PH’s 19th-place finish in Asiad ‘acceptable’ but goal was 15th
JAKARTA—Team Philippines has four female athletes to thank for its improved performance in the 18th Asian Games that ended on Sunday in the same grand manner that opened the 45-day meet.
But work continues for Filipino athletes as the Southeast Asian Games, which the country will host, is happening in 14 months.
Weightlifter Hidilyn Diaz achieved as expected, bagging the country’s first gold three days after the Games officially began, before the Filipinos’ collective spirits were revived by the troika of golfers Yuka Saso, Bianca Pagdanganan and LK Go.
The twin golds made up for the failure of the men’s basketball team to enter the medal round after losing 82-91 to perennial tormentor South Korea in the quarterfinals.
Then out of nowhere, Margielyn Didal, a street kid from Cebu, ruled the first ever Asiad skateboard event to likewise become a multimillionaire.
Didal, a 19-year-old daughter of a carpenter and street food vendor, will pocket at least P6 million like Saso, who also topped individual play, and Diaz. She was the Philippine flag-bearer in the closing ceremonies.
She shared the distinction with Jordan Clarkson, the Filipino-American player of Cleveland in the National Basketball Association, who carried the flag during the opening parade.
Diaz ruled the 53-kilogram bracket on the day the Filipino cagers lost to eventual champion China, 80-82, that set them up against the Koreans.

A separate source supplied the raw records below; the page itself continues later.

(** "aé€" followed by U+10348, on the scenario tokenizer. *)
Lemma decode_encode_roundtrip_witness :
  _build_vocab trained_scenario = Ok (vocab trained_scenario)
  ∧ NoDup ((merges trained_scenario).*2 ++ (special_tokens trained_scenario).*2)
  ∧ Forall (fun idx => 256 ≤ idx)
      ((merges trained_scenario).*2 ++ (special_tokens trained_scenario).*2)
  ∧ str_encode [97; 97; 233; 0x20AC; 0x10348]
    = Ok [97; 97; 195; 169; 226; 130; 172; 240; 144; 141; 136]
  ∧ ∃ tokens,
      encode trained_scenario [97; 97; 233; 0x20AC; 0x10348] = Ok tokens
      ∧ decode trained_scenario tokens = Ok [97; 97; 233; 0x20AC; 0x10348].
Proof.
  assert (_build_vocab trained_scenario = Ok (vocab trained_scenario)) as H1
    by (vm_compute; reflexivity).
  assert (NoDup ((merges trained_scenario).*2
                 ++ (special_tokens trained_scenario).*2)) as H2
    by (apply (bool_decide_unpack _); vm_compute; exact I).
  assert (Forall (fun idx => 256 ≤ idx)
            ((merges trained_scenario).*2
             ++ (special_tokens trained_scenario).*2)) as H3
    by (apply (bool_decide_unpack _); vm_compute; exact I).
  assert (str_encode [97; 97; 233; 0x20AC; 0x10348]
          = Ok [97; 97; 195; 169; 226; 130; 172; 240; 144; 141; 136]) as H4
    by (vm_compute; reflexivity).
  repeat (split; [assumption|]).
  exact (decode_encode_roundtrip trained_scenario _ _ H1 H2 H3 H4).
Defined.

(** C1 as stated fails where an identifier is used twice. Loading the
    files of the ["xy"] tokenizer into the ["ab"] tokenizer gives two
    rules the identifier 256; the vocabulary is rebuilt, ["ab"] is encoded
    to 256 and 256 is decoded to ["xy"]. *)
Lemma roundtrip_fails_on_reused_id :
  merges loaded_twice = [((97, 98), 256); ((120, 121), 256)]
  ∧ special_tokens loaded_twice = []
  ∧ _build_vocab loaded_twice = Ok (vocab loaded_twice)
  ∧ encode loaded_twice [97; 98] = Ok [256]
  ∧ decode loaded_twice [256] = Ok [120; 121]
  ∧ [120; 121] ≠ [97; 98].
Proof. repeat split; try (vm_compute; reflexivity). discriminate. Qed.

(** The same happens when [train] is called again on a tokenizer that
    has special tokens: [train] keeps them, and their identifiers may
    collide with the identifiers of the new merges. Training with two
    merges, adding ["<s>"] (identifier 258) and training again with three
    merges gives a vocabulary whose entry 258 is ["<s>"]. *)
Example retrained_with_special_token :
  let t1 := (train scenario_corpus 258 init).2 in
  let t2 := (add_special_token [60; 115; 62] t1).1.2 in
  let t3 := (train scenario_corpus 259 t2).2 in
  special_tokens t3 = [([60; 115; 62], 258)]
  ∧ encode t3 scenario_corpus = Ok [258; 100; 258; 97; 99]
  ∧ decode t3 [258; 100; 258; 97; 99]
    = Ok [60; 115; 62; 100; 60; 115; 62; 97; 99].
Proof. repeat split; vm_compute; reflexivity. Qed.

Judoka Kiyomi Watanabe lost to a Japanese world champion to settle for silver in the women’s -63 kg class and boxer Rogen Ladon tearfully yielded the gold in men’s flyweight after sustaining a bad cut above the left eye.
The country ended up with a medal count of four-gold, two-silver and 15-bronze medals and finished 19th overall, a slight improvement from 22nd place four years ago in Incheon, South Korea, where it tallied 1-3-11.
“There are so many things that we still need to do,” Philippine Olympic Committee (POC) president Ricky Vargas said Sunday after the mixed relay team in triathlon finished sixth overall at Jakabaring Sports Complex in Palembang province.
“By all indications, the 18th Asian Games was a success for the Philippines—total medal count improved, gold count quadrupled,” Vargas said. “But the target was 15th place. But it’s (19th) acceptable.”
Host Indonesia wound up as the best Southeast Asian region, finishing fourth with a 31-24-43 count, while Thailand was 12th with a haul of 11-16-46.
The Indonesians got the bulk of their gold medals from their national martial art of pencak silat, 14 in total.
Malaysia tallied 7-13-16 for 14th place while Vietnam and Singapore also had four golds, but were a couple of rungs higher as the Vietnamese bagged 16 silvers and the Singaporeans four.
“To be honest, no,” Vargas said when asked if the Philippines, judging from its performance here, could win the overall championship in next year’s SEA Games. “To be the overall champion is difficult, but to finish in the top three is possible. It will all depend on how we manage the events.”
Athletics staked 48 gold medals and there were 44 events in swimming but the Philippines didn’t land a single medal in both sports.